(* ===== verification/Channel.v ===== *)
(** * The commitment state machine: logs, views and updates

    [lnwallet/channel.go]: a channel as one party sees it, with the two chains of
    commitments and the two update logs; the evaluation of the logs into the view a
    commitment is built from; the checks a view must pass; and the operations that
    add, settle, fail or re-price HTLCs.

    Operations on a channel return the channel afterwards together with a result,
    because some of them write before they fail.  The mutex and logging are left out.
    Transactions and signatures are carried by commitments but not built here. *)

From S2P Require Import Prelude Sha256 Ids Amounts UpdateLog.

(** ** Commitments *)

(** A transaction of package [wire], as far as commitments look into it. *)
Record TxOut := { Value : Z; TxOut_Version : Z; PkScript : list byte }.
Record TxIn := { PrevHash : list byte; PrevIndex : Z; Sequence : Z }.
Record MsgTx := { MsgTx_TxIn : list TxIn; MsgTx_TxOut : list TxOut; LockTime : Z }.

Record commitment := {
  height : Z;
  isOurs : bool;
  ourMessageIndex : Z;
  theirMessageIndex : Z;
  ourHtlcIndex : Z;
  theirHtlcIndex : Z;
  txn : MsgTx;
  sig : list byte;
  ourBalance : Z;
  theirBalance : Z;
  fee : Z;
  feePerKB : Z;
  dustLimit : Z;
  outgoingHTLCs : list PaymentDescriptor;
  incomingHTLCs : list PaymentDescriptor;
  outgoingHTLCIndex : gmap Z nat;
  incomingHTLCIndex : gmap Z nat;
}.

(** A chain, tail first. *)
Abbreviation commitmentChain := (list commitment) (only parsing).

Definition addCommitment (s : commitmentChain) (c : commitment) : commitmentChain := s ++ [c].

(** Removing the nil front of an empty list dereferences it. *)
Definition advanceTail (s : commitmentChain) : res commitmentChain :=
  match s with [] => Panic | _ :: s' => Ok s' end.

Definition tip (s : commitmentChain) : res commitment :=
  match last s with Some c => Ok c | None => Panic end.

Definition tail (s : commitmentChain) : res commitment :=
  match s with c :: _ => Ok c | [] => Panic end.

Definition hasUnackedCommitment (s : commitmentChain) : bool := (1 <? length s)%nat.

(** ** Channels *)

Record OpenChannel := {
  ChanType : ChannelType;
  FundingOutpoint : list byte * Z;
  Capacity : Z;
  ThawHeight : Z;
  IsInitiator : bool;
  LocalChanCfg : ChannelConstraints;
  RemoteChanCfg : ChannelConstraints;
  LocalMultiSigKey : list byte;
  RemoteMultiSigKey : list byte;
  TotalMAtomsSent : Z;
  TotalMAtomsReceived : Z;
}.

Record LightningChannel := {
  lc_heap : pd_heap;
  channelState : OpenChannel;
  localCommitChain : commitmentChain;
  remoteCommitChain : commitmentChain;
  localUpdateLog : updateLog;
  remoteUpdateLog : updateLog;
}.

Definition with_heap (lc : LightningChannel) (h : pd_heap) : LightningChannel :=
  {| lc_heap := h; channelState := channelState lc;
     localCommitChain := localCommitChain lc; remoteCommitChain := remoteCommitChain lc;
     localUpdateLog := localUpdateLog lc; remoteUpdateLog := remoteUpdateLog lc |}.

Definition with_logs (lc : LightningChannel) (l r : updateLog) : LightningChannel :=
  {| lc_heap := lc_heap lc; channelState := channelState lc;
     localCommitChain := localCommitChain lc; remoteCommitChain := remoteCommitChain lc;
     localUpdateLog := l; remoteUpdateLog := r |}.

Definition with_totals (lc : LightningChannel) (sent received : Z) : LightningChannel :=
  {| lc_heap := lc_heap lc;
     channelState :=
       {| ChanType := ChanType (channelState lc);
          FundingOutpoint := FundingOutpoint (channelState lc);
          Capacity := Capacity (channelState lc);
          ThawHeight := ThawHeight (channelState lc);
          IsInitiator := IsInitiator (channelState lc);
          LocalChanCfg := LocalChanCfg (channelState lc);
          RemoteChanCfg := RemoteChanCfg (channelState lc);
          LocalMultiSigKey := LocalMultiSigKey (channelState lc);
          RemoteMultiSigKey := RemoteMultiSigKey (channelState lc);
          TotalMAtomsSent := sent; TotalMAtomsReceived := received |};
     localCommitChain := localCommitChain lc; remoteCommitChain := remoteCommitChain lc;
     localUpdateLog := localUpdateLog lc; remoteUpdateLog := remoteUpdateLog lc |}.

Definition commitChain (lc : LightningChannel) (remoteChain : bool) : commitmentChain :=
  if remoteChain then remoteCommitChain lc else localCommitChain lc.

Definition chanCfg (lc : LightningChannel) (remoteChain : bool) : ChannelConstraints :=
  if remoteChain then RemoteChanCfg (channelState lc) else LocalChanCfg (channelState lc).

(** ** Views *)

Record htlcView := {
  ourUpdates : list ptr;
  theirUpdates : list ptr;
  view_feePerKB : Z;
}.

(** The pointers of a log whose descriptors are below a log index. *)
Definition is_below (h : pd_heap) (bound : Z) (p : ptr) : bool :=
  match h !! p with Some pd => LogIndex pd <? bound | None => false end.

Definition updates_below (h : pd_heap) (bound : Z) (ps : list ptr) : list ptr :=
  filter (is_below h bound) ps.

Definition fetchHTLCView (lc : LightningChannel) (theirLogIndex ourLogIndex : Z) : htlcView :=
  {| ourUpdates := updates_below (lc_heap lc) ourLogIndex (ul_list (localUpdateLog lc));
     theirUpdates := updates_below (lc_heap lc) theirLogIndex (ul_list (remoteUpdateLog lc));
     view_feePerKB := 0 |}.

Definition errNoParent : error := Error "unable to find parent entry in update log".
Definition errZeroRemoteAddHeight : error := Error "parent entry had zero remote add height".
Definition errZeroLocalAddHeight : error := Error "parent entry had zero local add height".

Definition fetchParent (lc : LightningChannel) (entry : PaymentDescriptor)
    (remoteChain remoteLog : bool) : res PaymentDescriptor :=
  let log := if remoteLog then remoteUpdateLog lc else localUpdateLog lc in
  match lookupHtlc log (ParentIndex entry) with
  | None => Err errNoParent
  | Some p =>
      addEntry ← index (lc_heap lc) p;
      if remoteChain && (addCommitHeightRemote addEntry =? 0) then Err errZeroRemoteAddHeight
      else if negb remoteChain && (addCommitHeightLocal addEntry =? 0)
      then Err errZeroLocalAddHeight
      else Ok addEntry
  end.

(** The three processors take the descriptor their pointer refers to and return what
    is written back, with the balances. *)
Definition processAddEntry (htlc : PaymentDescriptor) (our their nextHeight : Z)
    (remoteChain isIncoming mutateState : bool) : PaymentDescriptor * Z * Z :=
  if negb (addHeight remoteChain htlc =? 0) then (htlc, our, their)
  else
    let '(our', their') :=
      if isIncoming then (our, u64 (their - Amount htlc))
      else (u64 (our - Amount htlc), their) in
    (if mutateState then set_addHeight remoteChain nextHeight htlc else htlc, our', their').

Definition processRemoveEntry (htlc : PaymentDescriptor) (our their nextHeight : Z)
    (remoteChain isIncoming mutateState : bool) : PaymentDescriptor * Z * Z :=
  if negb (removeHeight remoteChain htlc =? 0) then (htlc, our, their)
  else
    let '(our', their') :=
      match isIncoming, EntryType htlc with
      | true, Settle => (u64 (our + Amount htlc), their)
      | true, (Fail | MalformedFail) => (our, u64 (their + Amount htlc))
      | false, Settle => (our, u64 (their + Amount htlc))
      | false, (Fail | MalformedFail) => (u64 (our + Amount htlc), their)
      | _, _ => (our, their)
      end in
    (if mutateState then set_removeHeight remoteChain nextHeight htlc else htlc, our', their').

Definition processFeeUpdate (feeUpdate : PaymentDescriptor) (nextHeight : Z)
    (remoteChain mutateState : bool) (viewFee : Z) : PaymentDescriptor * Z :=
  if negb (addHeight remoteChain feeUpdate =? 0) then (feeUpdate, viewFee)
  else
    (if mutateState
     then set_removeHeight remoteChain nextHeight (set_addHeight remoteChain nextHeight feeUpdate)
     else feeUpdate,
     ToAtoms (Amount feeUpdate)).

(** The variables [evaluateHTLCView] works on. *)
Record eval_state := {
  ev_lc : LightningChannel;
  ev_our : Z;
  ev_their : Z;
  ev_fee : Z;
}.

Definition ev_write (st : eval_state) (p : ptr) (pd : PaymentDescriptor) (our their viewFee : Z)
    : eval_state :=
  {| ev_lc := with_heap (ev_lc st) (<[p := pd]> (lc_heap (ev_lc st)));
     ev_our := our; ev_their := their; ev_fee := viewFee |}.

(** The accounting of settled amounts that precedes a removal. *)
Definition count_settle (lc : LightningChannel) (entry : PaymentDescriptor)
    (ours remoteChain mutateState : bool) : LightningChannel :=
  if mutateState && bool_decide (EntryType entry = Settle) && negb remoteChain
     && (removeCommitHeightLocal entry =? 0)
  then
    let cs := channelState lc in
    if ours
    then with_totals lc (TotalMAtomsSent cs) (u64 (TotalMAtomsReceived cs + Amount entry))
    else with_totals lc (u64 (TotalMAtomsSent cs + Amount entry)) (TotalMAtomsReceived cs)
  else lc.
(* ===== verification/ChannelEval.v ===== *)
(** * The commitment state machine: what evaluating the logs computes

    For well-formed logs ([logs_wf]) and a view that contains everything the chain has
    committed, a mutating evaluation leaves exactly the HTLCs in flight on the chain
    ([active]) in the filtered view, keeps the logs well-formed, and conserves the sum
    of both balances and the amounts in flight modulo 2^64 ([evaluate_mutates]); a dry
    evaluation computes the same balances and view and changes nothing
    ([evaluate_dry]). *)

From Stdlib Require Import Lia.
From S2P Require Import Prelude Sha256 Ids Amounts UpdateLog Channel.

(** ** Filters *)

Lemma filter_ext_in {A} (P Q : A -> Prop) `{!forall x, Decision (P x)} `{!forall x, Decision (Q x)}
    (l : list A) : (forall x, x ∈ l -> P x <-> Q x) -> filter P l = filter Q l.
Proof.
  induction l as [|x l IH]; intros Hpq; [done|]. rewrite !filter_cons.
  assert (P x <-> Q x) as Hx by (apply Hpq; set_solver).
  rewrite IH by (intros; apply Hpq; set_solver).
  destruct (decide (P x)), (decide (Q x)); tauto.
Qed.

(** Congruence of 64-bit sums. *)
Definition cong (a b : Z) : Prop := a mod 2 ^ 64 = b mod 2 ^ 64.

Lemma cong_u64 a : cong (u64 a) a.
Proof. unfold cong, u64. by rewrite Zmod_mod. Qed.

Lemma cong_eq a b : a = b -> cong a b.
Proof. by intros ->. Qed.

Lemma cong_alt a b : cong a b <-> exists k, a = b + k * 2 ^ 64.
Proof.
  unfold cong. split.
  - intros E. exists (a / 2 ^ 64 - b / 2 ^ 64).
    pose proof (Z.div_mod a (2 ^ 64) ltac:(lia)). pose proof (Z.div_mod b (2 ^ 64) ltac:(lia)).
    lia.
  - intros [k ->]. apply Z_mod_plus_full.
Qed.

#[export] Instance cong_equiv : Equivalence cong.
Proof. split; unfold cong; [done|by intros ???|]. intros a b c -> ->. done. Qed.

#[export] Instance cong_add : Proper (cong ==> cong ==> cong) Z.add.
Proof. intros a b H c d H'. unfold cong in *. by rewrite Zplus_mod, H, H', <- Zplus_mod. Qed.

#[export] Instance cong_sub : Proper (cong ==> cong ==> cong) Z.sub.
Proof. intros a b H c d H'. unfold cong in *. by rewrite Zminus_mod, H, H', <- Zminus_mod. Qed.

(** ** Descriptors *)

Definition is_removal (t : updateType) : bool :=
  match t with Fail | MalformedFail | Settle => true | _ => false end.

(** What a write of commit heights leaves alone. *)
Record same_update (a b : PaymentDescriptor) : Prop := {
  su_type : EntryType a = EntryType b;
  su_amount : Amount a = Amount b;
  su_log : LogIndex a = LogIndex b;
  su_htlc : HtlcIndex a = HtlcIndex b;
  su_parent : ParentIndex a = ParentIndex b;
  su_hash : RHash a = RHash b;
}.

#[export] Instance same_update_equiv : Equivalence same_update.
Proof.
  split.
  - done.
  - intros a b []. split; congruence.
  - intros a b c [] []. split; congruence.
Qed.

Lemma same_set_addHeight rc h pd : same_update (set_addHeight rc h pd) pd.
Proof. by destruct rc. Qed.

Lemma same_set_removeHeight rc h pd : same_update (set_removeHeight rc h pd) pd.
Proof. by destruct rc. Qed.

Lemma addHeight_set rc h pd rc' :
  addHeight rc' (set_addHeight rc h pd) = if eqb rc rc' then h else addHeight rc' pd.
Proof. by destruct rc, rc'. Qed.

Lemma addHeight_set_remove rc h pd rc' :
  addHeight rc' (set_removeHeight rc h pd) = addHeight rc' pd.
Proof. by destruct rc, rc'. Qed.

Lemma removeHeight_set rc h pd rc' :
  removeHeight rc' (set_removeHeight rc h pd) = if eqb rc rc' then h else removeHeight rc' pd.
Proof. by destruct rc, rc'. Qed.

Lemma removeHeight_set_add rc h pd rc' :
  removeHeight rc' (set_addHeight rc h pd) = removeHeight rc' pd.
Proof. by destruct rc, rc'. Qed.

(** The descriptor after the first and after the second pass of an evaluation. *)
Definition removal_write (rc : bool) (nh : Z) (pd : PaymentDescriptor) : PaymentDescriptor :=
  match EntryType pd with
  | Add => pd
  | FeeUpdate =>
      if addHeight rc pd =? 0 then set_removeHeight rc nh (set_addHeight rc nh pd) else pd
  | _ => if removeHeight rc pd =? 0 then set_removeHeight rc nh pd else pd
  end.

Definition add_write (rc : bool) (nh : Z) (pd : PaymentDescriptor) : PaymentDescriptor :=
  if addHeight rc pd =? 0 then set_addHeight rc nh pd else pd.

Lemma same_removal_write rc nh pd : same_update (removal_write rc nh pd) pd.
Proof.
  unfold removal_write. destruct (EntryType pd) eqn:E; try case_match; try done;
    first [apply same_set_removeHeight | idtac].
  etrans; [apply same_set_removeHeight|apply same_set_addHeight].
Qed.

Lemma same_add_write rc nh pd : same_update (add_write rc nh pd) pd.
Proof. unfold add_write. case_match; [apply same_set_addHeight|done]. Qed.

(** Writing through a list of pointers. *)
Definition write_all (f : PaymentDescriptor -> PaymentDescriptor) (ps : list ptr) (h : pd_heap)
    : pd_heap := foldl (fun h p => alter f p h) h ps.

Lemma write_all_notin f ps h q : q ∉ ps -> write_all f ps h !! q = h !! q.
Proof.
  revert h. induction ps as [|p ps IH]; intros h Hq; [done|]. simpl.
  rewrite IH by set_solver. apply list_lookup_alter_ne. set_solver.
Qed.

Lemma write_all_in f ps h q :
  NoDup ps -> q ∈ ps -> write_all f ps h !! q = f <$> h !! q.
Proof.
  revert h. induction ps as [|p ps IH]; intros h Hnd Hq; [set_solver|]. simpl.
  apply NoDup_cons in Hnd as [Hp Hnd]. apply elem_of_cons in Hq as [->|Hq].
  - rewrite write_all_notin by done. apply list_lookup_alter_eq.
  - rewrite IH by done. f_equal. apply list_lookup_alter_ne. set_solver.
Qed.

Lemma length_write_all f ps h : length (write_all f ps h) = length h.
Proof.
  revert h. induction ps as [|p ps IH]; intros h; [done|]. simpl.
  by rewrite IH, length_alter.
Qed.

Lemma insert_alter (h : pd_heap) p pd f :
  h !! p = Some pd -> <[p := f pd]> h = alter f p h.
Proof.
  intros Hp. apply list_eq. intros i. destruct (decide (i = p)) as [->|].
  - rewrite list_lookup_alter_eq, Hp. simpl. apply list_lookup_insert_eq.
    by eapply lookup_lt_Some.
  - rewrite list_lookup_insert_ne, list_lookup_alter_ne by done. done.
Qed.

Lemma alter_same (h : pd_heap) p pd f : h !! p = Some pd -> f pd = pd -> alter f p h = h.
Proof.
  intros Hp Hf. rewrite <- (insert_alter h p pd) by done. rewrite Hf.
  by apply list_insert_id.
Qed.

(** ** What an evaluation leaves alone *)

(** Only descriptors and the totals of settled amounts are written. *)
Record frame (lc lc' : LightningChannel) : Prop := {
  fr_local : localUpdateLog lc' = localUpdateLog lc;
  fr_remote : remoteUpdateLog lc' = remoteUpdateLog lc;
  fr_lchain : localCommitChain lc' = localCommitChain lc;
  fr_rchain : remoteCommitChain lc' = remoteCommitChain lc;
  fr_funding : FundingOutpoint (channelState lc') = FundingOutpoint (channelState lc);
  fr_capacity : Capacity (channelState lc') = Capacity (channelState lc);
  fr_thaw : ThawHeight (channelState lc') = ThawHeight (channelState lc);
  fr_lkey : LocalMultiSigKey (channelState lc') = LocalMultiSigKey (channelState lc);
  fr_rkey : RemoteMultiSigKey (channelState lc') = RemoteMultiSigKey (channelState lc);
  fr_type : ChanType (channelState lc') = ChanType (channelState lc);
  fr_init : IsInitiator (channelState lc') = IsInitiator (channelState lc);
  fr_lcfg : LocalChanCfg (channelState lc') = LocalChanCfg (channelState lc);
  fr_rcfg : RemoteChanCfg (channelState lc') = RemoteChanCfg (channelState lc);
}.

--*--

Activity -> Please find every line in the records that contains the word "ourLogIndex", and copy it out.

Output of the task ->
Definition fetchHTLCView (lc : LightningChannel) (theirLogIndex ourLogIndex : Z) : htlcView :=
  {| ourUpdates := updates_below (lc_heap lc) ourLogIndex (ul_list (localUpdateLog lc));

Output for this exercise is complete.